EXERCISE PROMPT: Scan the entries that follow for the word "Import", then report every line in which it appears.

Stored items:
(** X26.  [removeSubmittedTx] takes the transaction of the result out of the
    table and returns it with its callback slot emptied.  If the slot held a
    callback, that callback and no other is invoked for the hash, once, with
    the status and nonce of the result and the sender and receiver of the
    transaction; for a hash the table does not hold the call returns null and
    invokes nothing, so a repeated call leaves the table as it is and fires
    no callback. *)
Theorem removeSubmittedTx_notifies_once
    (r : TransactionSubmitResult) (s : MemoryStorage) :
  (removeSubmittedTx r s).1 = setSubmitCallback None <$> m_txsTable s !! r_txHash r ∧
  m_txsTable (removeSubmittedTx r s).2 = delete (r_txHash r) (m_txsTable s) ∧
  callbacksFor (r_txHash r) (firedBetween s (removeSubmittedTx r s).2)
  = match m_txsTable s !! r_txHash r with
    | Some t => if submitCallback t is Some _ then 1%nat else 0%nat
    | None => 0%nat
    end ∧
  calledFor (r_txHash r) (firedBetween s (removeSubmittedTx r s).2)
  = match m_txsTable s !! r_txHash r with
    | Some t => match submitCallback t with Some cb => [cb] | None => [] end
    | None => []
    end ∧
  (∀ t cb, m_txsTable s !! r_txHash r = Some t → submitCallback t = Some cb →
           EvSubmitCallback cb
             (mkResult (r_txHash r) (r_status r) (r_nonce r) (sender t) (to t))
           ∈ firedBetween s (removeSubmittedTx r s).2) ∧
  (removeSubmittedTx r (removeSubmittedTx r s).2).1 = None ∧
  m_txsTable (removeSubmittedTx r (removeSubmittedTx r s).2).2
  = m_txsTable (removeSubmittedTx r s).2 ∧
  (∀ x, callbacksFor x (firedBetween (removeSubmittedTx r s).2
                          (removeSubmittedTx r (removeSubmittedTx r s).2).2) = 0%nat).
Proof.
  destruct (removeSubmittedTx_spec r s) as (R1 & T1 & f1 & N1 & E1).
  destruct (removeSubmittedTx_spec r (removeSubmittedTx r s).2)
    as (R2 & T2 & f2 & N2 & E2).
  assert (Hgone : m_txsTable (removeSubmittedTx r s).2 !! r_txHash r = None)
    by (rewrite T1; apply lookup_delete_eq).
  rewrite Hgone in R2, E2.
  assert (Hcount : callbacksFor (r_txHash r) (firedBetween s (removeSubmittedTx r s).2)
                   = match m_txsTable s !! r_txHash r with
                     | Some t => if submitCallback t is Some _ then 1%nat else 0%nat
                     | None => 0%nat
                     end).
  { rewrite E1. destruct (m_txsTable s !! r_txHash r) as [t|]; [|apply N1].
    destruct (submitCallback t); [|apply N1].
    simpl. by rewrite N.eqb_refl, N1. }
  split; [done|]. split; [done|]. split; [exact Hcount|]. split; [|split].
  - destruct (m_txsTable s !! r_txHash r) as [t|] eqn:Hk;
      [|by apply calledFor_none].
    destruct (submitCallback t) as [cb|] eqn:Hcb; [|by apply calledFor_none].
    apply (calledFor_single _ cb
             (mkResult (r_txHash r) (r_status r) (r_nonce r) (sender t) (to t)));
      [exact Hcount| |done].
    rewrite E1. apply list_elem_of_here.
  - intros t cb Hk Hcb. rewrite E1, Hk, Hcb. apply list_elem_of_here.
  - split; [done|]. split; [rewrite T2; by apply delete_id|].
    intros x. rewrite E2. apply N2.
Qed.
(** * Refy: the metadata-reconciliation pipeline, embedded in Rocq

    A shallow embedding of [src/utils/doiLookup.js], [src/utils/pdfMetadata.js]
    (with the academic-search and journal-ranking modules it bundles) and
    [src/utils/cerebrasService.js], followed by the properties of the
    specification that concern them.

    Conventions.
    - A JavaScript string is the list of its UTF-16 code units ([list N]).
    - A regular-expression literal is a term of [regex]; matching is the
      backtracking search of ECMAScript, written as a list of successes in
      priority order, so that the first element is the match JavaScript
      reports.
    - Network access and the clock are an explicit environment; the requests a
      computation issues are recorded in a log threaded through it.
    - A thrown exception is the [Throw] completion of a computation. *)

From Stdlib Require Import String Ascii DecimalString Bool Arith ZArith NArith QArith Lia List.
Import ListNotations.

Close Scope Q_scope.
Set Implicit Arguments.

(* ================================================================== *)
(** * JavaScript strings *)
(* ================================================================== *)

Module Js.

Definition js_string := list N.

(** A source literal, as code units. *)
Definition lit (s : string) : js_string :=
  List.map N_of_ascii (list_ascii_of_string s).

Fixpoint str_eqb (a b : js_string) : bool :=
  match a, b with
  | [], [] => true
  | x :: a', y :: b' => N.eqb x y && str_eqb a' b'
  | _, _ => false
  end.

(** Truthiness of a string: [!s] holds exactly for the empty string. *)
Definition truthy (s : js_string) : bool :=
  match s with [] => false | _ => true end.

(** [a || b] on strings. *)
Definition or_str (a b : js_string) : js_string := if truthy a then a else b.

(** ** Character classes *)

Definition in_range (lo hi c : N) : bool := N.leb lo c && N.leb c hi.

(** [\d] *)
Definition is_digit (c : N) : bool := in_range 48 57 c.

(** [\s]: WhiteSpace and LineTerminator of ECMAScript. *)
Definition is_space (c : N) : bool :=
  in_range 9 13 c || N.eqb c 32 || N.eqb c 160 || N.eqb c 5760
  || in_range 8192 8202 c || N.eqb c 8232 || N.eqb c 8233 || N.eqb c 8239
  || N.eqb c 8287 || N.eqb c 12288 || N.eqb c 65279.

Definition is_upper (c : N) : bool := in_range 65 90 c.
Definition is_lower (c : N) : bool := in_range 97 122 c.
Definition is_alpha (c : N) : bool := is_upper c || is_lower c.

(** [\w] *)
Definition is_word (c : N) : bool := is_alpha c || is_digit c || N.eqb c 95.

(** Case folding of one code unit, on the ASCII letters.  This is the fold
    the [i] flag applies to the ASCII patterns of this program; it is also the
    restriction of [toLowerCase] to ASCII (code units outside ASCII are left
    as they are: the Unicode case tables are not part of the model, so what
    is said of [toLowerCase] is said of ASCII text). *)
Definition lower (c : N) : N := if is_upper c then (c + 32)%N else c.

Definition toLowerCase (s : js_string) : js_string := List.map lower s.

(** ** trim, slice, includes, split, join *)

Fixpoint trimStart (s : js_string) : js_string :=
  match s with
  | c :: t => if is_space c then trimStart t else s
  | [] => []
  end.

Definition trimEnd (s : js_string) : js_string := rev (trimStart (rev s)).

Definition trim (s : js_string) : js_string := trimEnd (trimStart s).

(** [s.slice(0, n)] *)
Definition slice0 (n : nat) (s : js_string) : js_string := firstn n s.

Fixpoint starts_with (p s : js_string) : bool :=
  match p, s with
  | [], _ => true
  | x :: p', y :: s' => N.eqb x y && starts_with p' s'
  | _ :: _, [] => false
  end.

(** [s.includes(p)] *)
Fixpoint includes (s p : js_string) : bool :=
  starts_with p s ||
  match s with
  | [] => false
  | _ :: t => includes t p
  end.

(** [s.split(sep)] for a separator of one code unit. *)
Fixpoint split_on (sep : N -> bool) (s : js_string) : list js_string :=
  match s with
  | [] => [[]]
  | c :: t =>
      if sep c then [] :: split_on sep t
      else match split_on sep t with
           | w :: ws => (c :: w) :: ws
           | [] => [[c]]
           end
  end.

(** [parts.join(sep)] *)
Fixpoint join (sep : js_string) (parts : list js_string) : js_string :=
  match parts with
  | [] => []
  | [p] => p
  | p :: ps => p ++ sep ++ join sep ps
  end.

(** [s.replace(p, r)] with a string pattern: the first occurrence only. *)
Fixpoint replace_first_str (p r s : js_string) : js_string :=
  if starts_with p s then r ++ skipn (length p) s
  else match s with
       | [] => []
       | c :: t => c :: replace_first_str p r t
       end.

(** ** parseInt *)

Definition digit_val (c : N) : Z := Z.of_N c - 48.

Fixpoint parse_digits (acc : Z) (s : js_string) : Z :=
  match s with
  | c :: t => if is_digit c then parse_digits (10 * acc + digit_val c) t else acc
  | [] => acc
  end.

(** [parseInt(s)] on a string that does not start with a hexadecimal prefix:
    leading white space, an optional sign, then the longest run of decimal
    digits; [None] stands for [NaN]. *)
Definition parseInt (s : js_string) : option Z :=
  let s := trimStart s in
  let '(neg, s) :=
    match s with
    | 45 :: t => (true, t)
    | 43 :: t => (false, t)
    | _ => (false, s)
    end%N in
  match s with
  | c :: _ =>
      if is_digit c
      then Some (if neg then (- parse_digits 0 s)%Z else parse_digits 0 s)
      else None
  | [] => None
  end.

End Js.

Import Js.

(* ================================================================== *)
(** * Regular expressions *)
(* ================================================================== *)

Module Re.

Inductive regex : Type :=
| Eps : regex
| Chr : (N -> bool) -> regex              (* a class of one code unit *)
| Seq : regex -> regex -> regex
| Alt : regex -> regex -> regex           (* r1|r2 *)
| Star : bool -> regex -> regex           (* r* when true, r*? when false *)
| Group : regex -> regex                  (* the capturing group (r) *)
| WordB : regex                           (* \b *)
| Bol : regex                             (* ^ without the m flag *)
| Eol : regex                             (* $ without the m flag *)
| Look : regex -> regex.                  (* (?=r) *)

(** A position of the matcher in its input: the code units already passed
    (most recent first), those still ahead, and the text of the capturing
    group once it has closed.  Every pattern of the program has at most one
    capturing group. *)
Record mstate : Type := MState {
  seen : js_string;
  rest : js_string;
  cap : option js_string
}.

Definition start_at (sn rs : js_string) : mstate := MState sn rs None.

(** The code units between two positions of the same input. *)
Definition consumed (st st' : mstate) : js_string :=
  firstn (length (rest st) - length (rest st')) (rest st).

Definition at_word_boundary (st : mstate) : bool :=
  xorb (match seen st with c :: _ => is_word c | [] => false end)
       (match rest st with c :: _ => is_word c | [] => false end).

TASK ANSWER:
From Stdlib Require Import String Ascii DecimalString Bool Arith ZArith NArith QArith Lia List.
Import ListNotations.
Import Js.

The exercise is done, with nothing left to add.